For now, my Goodreads-era book reviews are at read.brie.dev and most new reviews go on Rambling Readers.

🔖 Tracking progress

The tool I use to do this depends a bit on the length of the book and the device I read it on. I use KOReader on my PocketBook (shown here) for longer reading sessions. I use ReadEra for shorter sessions on Android. I read infrequently at the desktop and rarely in a piece of software that tracks my progress automatically (though that could change with BookLore). When I am syncing progress between devices, I am typically using:

  • KOReader’s built-in service
    • The self-hostable version of this service is supported by BookLore.
  • Hardcover
    • The KOReader plugin for Hardcover supports syncing book progress between my ereader and Hardcover automatically.

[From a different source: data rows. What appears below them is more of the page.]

(** * nebula-bridge: the extract-and-cache layer

    A shallow embedding of [app/extract/api_client.py] (the two-tier cache
    orchestrator [cached_get], the gated batch fetcher [parallel_cached_get],
    the OData single-key helpers) and of the pagination walker of
    [app/etl.py], with the properties of the layer proved over it; then
    of the code around the layer: the film search and the film filter of
    [run_etl], the Wookiee encoding, the selection of characters and the
    team salaries of [app/main.py].

    Layout: values and Python helpers; the world (process-local cache,
    shared cache, event log) and its monad; the sequential operations; the
    task machine for interleaved executions; the code around the layer;
    the vocabulary of the statements; then the theorems. *)

From Stdlib Require Import ZArith QArith Qabs Lqa Lia Ascii String List.
From stdpp Require Import gmap strings list pretty.

Set Warnings "-register-all".

Local Open Scope string_scope.
Local Open Scope list_scope.

(** ** Decoded JSON values

    What [json.loads] and [response.json()] hand to the program.  A number
    is the value of a Python [int] or of a finite [float], a rational. *)

Inductive JSON : Type :=
| JNull
| JBool (b : bool)
| JNum (q : Q)
| JStr (s : string)
| JArr (items : list JSON)
| JObj (fields : list (string * JSON)).

(** Python exceptions that can leave the functions of the layer. *)
Inductive exn : Type :=
| ConnectionError                 (* raised by get_redis *)
| RedisError (what : string)      (* raised by a redis command *)
| ClientResponseError (status : Z)(* fetch_data: HTTP status outside 2xx *)
| ClientError (what : string)     (* fetch_data: any other failure *)
| AttributeError
| TypeError
| IndexError
| OverflowError.                  (* an [int] too large for a [float] *)

Inductive result (A : Type) : Type :=
| Ok (a : A)
| Raise (e : exn).
Arguments Ok {A} a.
Arguments Raise {A} e.

(** What a subtraction of floats gives from finite operands: a finite
    float, or an infinity when the difference lies beyond the range. *)
Inductive float : Type :=
| Finite (q : Q)
| Infinite (positive : bool).

(** The library functions the layer calls on values: the [json] codec,
    [str()] as used by f-strings on values that are not strings, and the
    subtraction of floating-point arithmetic.

    [float_sub a b] is [a - b] as the interpreter computes it for a finite
    float [a] and a number [b].  An [int] is first converted to the
    nearest float, which fails with [OverflowError] ([None]) when the
    [int] lies beyond the range of floats, so not up to [2^1023]
    ([float_sub_converts]).  The difference is then rounded to the nearest
    float, which is an infinity only beyond the range
    ([float_sub_finite]).  Each of the two roundings is off by at most
    [2^-53] of the value rounded, which gives the bound [float_sub_near]
    on a finite result. *)
Class Python := {
  json_loads : string -> option JSON;   (* None: JSONDecodeError *)
  json_dumps : JSON -> string;
  py_repr : JSON -> string;
  float_sub : Q -> Q -> option float;   (* None: OverflowError *)
  json_loads_empty : json_loads EmptyString = None;
  float_sub_converts :
    forall a b,
      (Qabs b <= inject_Z (2 ^ 1023))%Q -> float_sub a b <> None;
  float_sub_finite :
    forall a b positive,
      float_sub a b = Some (Infinite positive) ->
      (inject_Z (2 ^ 1023) <= Qabs a + Qabs b)%Q;
  float_sub_near :
    forall a b d,
      float_sub a b = Some (Finite d) ->
      (Qabs (d - (a - b)) <= (1 # 2251799813685248) * (Qabs a + Qabs b))%Q
}.

Module Py.

(** [bool(x)] *)
Definition truthy (j : JSON) : bool :=
  match j with
  | JNull => false
  | JBool b => b
  | JNum q => negb (Qeq_bool q 0)
  | JStr s => match s with EmptyString => false | String _ _ => true end
  | JArr items => match items with [] => false | _ :: _ => true end
  | JObj fields => match fields with [] => false | _ :: _ => true end
  end.

(** truth value of a [str] *)
Definition nonempty (s : string) : bool :=
  match s with EmptyString => false | String _ _ => true end.

(** [f"{x}"] *)
Definition str `{Python} (j : JSON) : string :=
  match j with JStr s => s | _ => py_repr j end.

Fixpoint assoc (k : string) (fields : list (string * JSON)) : option JSON :=
  match fields with
  | [] => None
  | (k', v) :: rest => if String.eqb k k' then Some v else assoc k rest
  end.

(** [x.get(k, default)]: only a dict has [get]. *)
Definition get (j : JSON) (k : string) (default : JSON) : result JSON :=
  match j with
  | JObj fields => Ok (match assoc k fields with Some v => v | None => default end)
  | _ => Raise AttributeError
  end.

Fixpoint chars (s : string) : list JSON :=
  match s with
  | EmptyString => []
  | String a rest => JStr (String a EmptyString) :: chars rest
  end.

(** what [list.extend(x)] appends: the elements of a list, the characters
    of a string, the keys of a dict; anything else is not iterable. *)
Definition iter (j : JSON) : result (list JSON) :=
  match j with
  | JArr items => Ok items
  | JStr s => Ok (chars s)
  | JObj fields => Ok (map (fun kv => JStr (fst kv)) fields)
  | _ => Raise TypeError
  end.

(** [t - x] for a float [t]: numbers, and booleans as 0 and 1, in
    floating-point arithmetic. *)
Definition sub_from `{Python} (t : Q) (j : JSON) : result float :=
  match j with
  | JNum q =>
      match float_sub t q with
      | Some d => Ok d
      | None => Raise OverflowError
      end
  | JBool b =>
      match float_sub t (if b then 1 else 0)%Q with
      | Some d => Ok d
      | None => Raise OverflowError
      end
  | _ => Raise TypeError
  end.

(** [s.rstrip(c)] for a one-character [c] *)
Fixpoint rstrip (c : ascii) (s : string) : string :=
  match s with
  | EmptyString => EmptyString
  | String a rest =>
      let r := rstrip c rest in
      if Ascii.eqb a c && negb (nonempty r) then EmptyString else String a r
  end.

(** [s.split(c)] for a one-character [c]: never the empty list *)
Fixpoint split (c : ascii) (s : string) : list string :=
  match s with
  | EmptyString => [EmptyString]
  | String a rest =>
      if Ascii.eqb a c then EmptyString :: split c rest
      else match split c rest with
           | piece :: pieces => String a piece :: pieces
           | [] => [String a EmptyString]
           end
  end.

(** [c.join(pieces)] *)
Fixpoint join (c : string) (pieces : list string) : string :=
  match pieces with
  | [] => EmptyString
  | [p] => p
  | p :: rest => p +:+ c +:+ join c rest
  end.

(** [l[-1]] and [l[-2]] *)
Definition last1 (l : list string) : result string :=
  match last l with
  | Some x => Ok x
  | None => Raise IndexError
  end.

Definition last2 (l : list string) : result string :=
  match rev l with
  | _ :: x :: _ => Ok x
  | _ => Raise IndexError
  end.

End Py.

Definition slash : ascii := "/"%char.

(** ** The world

    [inproc] is [_INPROC_CACHE]; [redis] is the content of the shared
    store; [log] records, in order, every entry into [cached_get] and every
    operation that leaves the process. *)

Inductive event : Type :=
| ECachedGet (cache_key : string) (url : JSON)
| EConnect
| ERedisGet (key : string)
| ERedisSet (key value : string) (ttl : Z)
| EFetch (url : JSON).

Record World : Type := mkWorld {
  inproc : gmap string JSON;
  redis : gmap string string;
  log : list event
}.

(** How everything outside the process answers, as a function of what has
    happened so far.  [redis_reachable] is whether [from_url] hands back a
    client; the client opens its connection with its first command, so a
    server that cannot be reached shows in [redis_get_fault] and
    [redis_set_fault]. *)
Record Env : Type := mkEnv {
  redis_reachable : list event -> bool;
  redis_get_fault : list event -> string -> option exn;
  redis_set_fault : list event -> string -> option exn;
  http_get : list event -> JSON -> result JSON;
  clock : list event -> Q
}.

Definition is_fetch (e : event) : bool :=
  match e with EFetch _ => true | _ => false end.

Definition is_call (e : event) : bool :=
  match e with ECachedGet _ _ => true | _ => false end.

(** leaves the process: shared-cache round trip or HTTP *)
Definition is_io (e : event) : bool :=
  match e with ECachedGet _ _ => false | _ => true end.

Definition is_redis_get (e : event) : bool :=
  match e with ERedisGet _ => true | _ => false end.

Definition fetches (l : list event) : nat := length (filter is_fetch l).

(** ** State-and-exception monad *)

Definition M (A : Type) : Type := World -> result A * World.

Definition ret {A} (a : A) : M A := fun w => (Ok a, w).
Definition throw {A} (e : exn) : M A := fun w => (Raise e, w).
Definition bind {A B} (m : M A) (f : A -> M B) : M B :=
  fun w => match m w with
           | (Ok a, w') => f a w'
           | (Raise e, w') => (Raise e, w')
           end.
Definition lift {A} (r : result A) : M A := fun w => (r, w).

(** [try: m  except Exception: h] *)
Definition try_except {A} (m : M A) (h : exn -> M A) : M A :=
  fun w => match m w with
           | (Ok a, w') => (Ok a, w')
           | (Raise e, w') => h e w'
           end.

Notation "x <- m ;; k" := (bind m (fun x => k))
  (at level 100, m at next level, right associativity).
Notation "m ;;; k" := (bind m (fun _ => k))
  (at level 100, right associativity).

Definition emit (e : event) (w : World) : World :=
  mkWorld (inproc w) (redis w) (log w ++ [e]).

Definition note (e : event) : M unit := fun w => (Ok tt, emit e w).

(** [_INPROC_CACHE[k]] guarded by [k in _INPROC_CACHE] *)
Definition inproc_lookup (k : string) : M (option JSON) :=
  fun w => (Ok (inproc w !! k), w).

(** [_INPROC_CACHE[k] = v] *)
Definition set_inproc (k : string) (v : JSON) : M unit :=
  fun w => (Ok tt, mkWorld (<[k := v]> (inproc w)) (redis w) (log w)).

(** [a > b] on numbers *)
Definition Qgtb (a b : Q) : bool := negb (Qle_bool a b).

(** [x > n] for a float [x] and an [int] [n]: Python compares the two
    values exactly *)
Definition float_gt (x : float) (n : Z) : bool :=
  match x with
  | Finite q => Qgtb q (inject_Z n)
  | Infinite positive => positive
  end.

Section Layer.

Context `{Python}.
Variable E : Env.

(** [get_redis]: any failure of [from_url] becomes [ConnectionError]. *)
Definition get_redis : M unit :=
  fun w => (if redis_reachable E (log w) then Ok tt else Raise ConnectionError,
            emit EConnect w).

(** [redis_client.get(key)] *)
Definition redis_get (key : string) : M (option string) :=
  fun w => (match redis_get_fault E (log w) key with
            | Some e => Raise e
            | None => Ok (redis w !! key)
            end, emit (ERedisGet key) w).

(** [redis_client.set(key, value, ex=ttl)].  A [set] the server refuses
    (as it does a ttl that is not positive) is a case of
    [redis_set_fault].  An accepted one writes the entry; that the server
    drops it once [ttl] seconds have passed is no step of this call: it is
    the move [Expire] of the task machine, and [lapsed] between two calls
    made in sequence. *)
Definition redis_set (key value : string) (ttl : Z) : M unit :=
  fun w => match redis_set_fault E (log w) key with
           | Some e => (Raise e, emit (ERedisSet key value ttl) w)
           | None =>
               (Ok tt, emit (ERedisSet key value ttl)
                         (mkWorld (inproc w) (<[key := value]> (redis w)) (log w)))
           end.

🧾 Listing to-be-read, in-progress and complete books

This is the messiest area. I would love to actually have a single to-be-read pile but that would force more constraints upon me than would be helpful. Since most of my reading happens on a mobile device with automatic sync functionality, in-progress books are pretty well-handled. I’m still using both The StoryGraph and Hardcover to record the books I read and the ones I want to read. I’m happily using Rambling Readers, a BookWyrm instance for all books when I feel compelled to share something brief after reading.

🌊 Adieu Amazon

Goodreads was a big part of my life for a long time so moving away from it is not a decision I make lightly. I am slightly worse off during the transition phase given the usage of multiple tools for the same task while I evaluate. The discomfort is temporary and deliberate to give me time to experiment and identify a sustainable approach for the years to come. My reading stack continues to shift as I explore what role different tools might play in the future. Projects like Kavita, Audiobookshelf and — above all — BookLore make me wonder if 2026 will bring an end to calibre and usher in tools of a different caliber.

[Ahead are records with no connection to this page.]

(** X16.  [/check] while [this.update] is set forces nothing: no check is
    started, and the answer is the outcome of the promise that
    [this.update] names: the record of the check in flight, which for an
    unforced check may be the stored record, or the rejection of that
    check. *)
Theorem check_joins_check_in_flight (route : Http.Route) (request : Http.Request)
  (s : Loop.Process) (p : Loop.PromiseId)
  (Henabled : enabled this = true)
  (Hinv : single_flight s)
  (Hadmitted : admitted_check guards route request)
  (Htarget : redirect_target route = None)
  (Hjson : is_json request = true)
  (Hbusy : Loop.this_update s = Some p) :
  exists r s',
    Loop.await p s = Some (r, s')
    /\ Loop.next_promise s' = Loop.next_promise s
    /\ map fst (Loop.promises s') = map fst (Loop.promises s)
    /\ handleRequest this guards provider route request s
       = Some match r with
              | Ok u =>
                  Http.mkHandled
                    (inr (Http.Respond
                            (mkHttpResponse (JsonStatus (Some u) (verdict this u)))))
                    (Some (Ok p)) (compared this u s')
              | Err e => Http.mkHandled (inl (Http.Error e)) (Some (Ok p)) s'
              end.
Proof.
  assert (Hawait : exists r s',
            Loop.await p s = Some (r, s')
            /\ Loop.next_promise s' = Loop.next_promise s
            /\ map fst (Loop.promises s') = map fst (Loop.promises s)).
  { pose proof Hinv as Hcase. unfold single_flight in Hcase. rewrite Hbusy in Hcase.
    unfold Loop.await.
    destruct Hcase as [(_ & check & -> & _) | (_ & e & ->)].
    - destruct (Loop.finish check (Loop.world s)) as [r w'].
      eexists. eexists. split; [reflexivity |]. split; [reflexivity |].
      cbn [Loop.promises]. clear.
      induction (Loop.promises s) as [| [q st] rest IH]; cbn; auto.
      destruct (Nat.eqb q p); cbn; congruence.
    - eexists. eexists. split; [reflexivity |]. split; reflexivity. }
  destruct Hawait as (r & s' & Hawait & Hnext & Hids).
  exists r, s'. split; [exact Hawait |]. split; [exact Hnext |]. split; [exact Hids |].
  rewrite (handleRequest_check s Hadmitted).
  rewrite (@getUpdate_joins platform this Henabled true p s Hbusy), Htarget.
  unfold answer_root, getRoot. rewrite Hjson, Henabled. cbn [negb run_task].
  rewrite (@getUpdate_joins platform this Henabled false p s Hbusy), Hawait.
  destruct r as [u | e]; [| reflexivity].
  rewrite run_isLatestVersion_world. cbn [run_task]. reflexivity.
Qed.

Regardless, I did not rush the decision to leave Goodreads. I have blocked Goodreads from the search results in Kagi. I do not care enough to do an annual bulk addition of the books I read this year just to keep my profile accurate. While I am giving myself permission to change this decision in the future, I am writing this blog post because I have enough distance from the initial decision this spring to finalize it now.

chattr +i goodreads

Ciao; here’s to even better books in 2026!

— Brie

PS: ✈️ I often aspire to write while in the air. Travel is stressful so I don’t write on planes nearly as often as I would like in an ideal world. This blog post is an exception that I’m pretty excited about. Although the original draft had been in-progress since last winter, I started with a fresh document once I got my laptop out of the overhead compartment. I wrote the core of what you’re reading now while I was totally offline with the company of Hans Zimmer’s very excellent Dune soundtrack.

PPS: 🙏 If you made it this far: hi, thanks for reading! May I recommend my favorite book of 2025? Jade City, the first in Fonda Lee’s Green Bone Saga. If you read it, let me know what you think.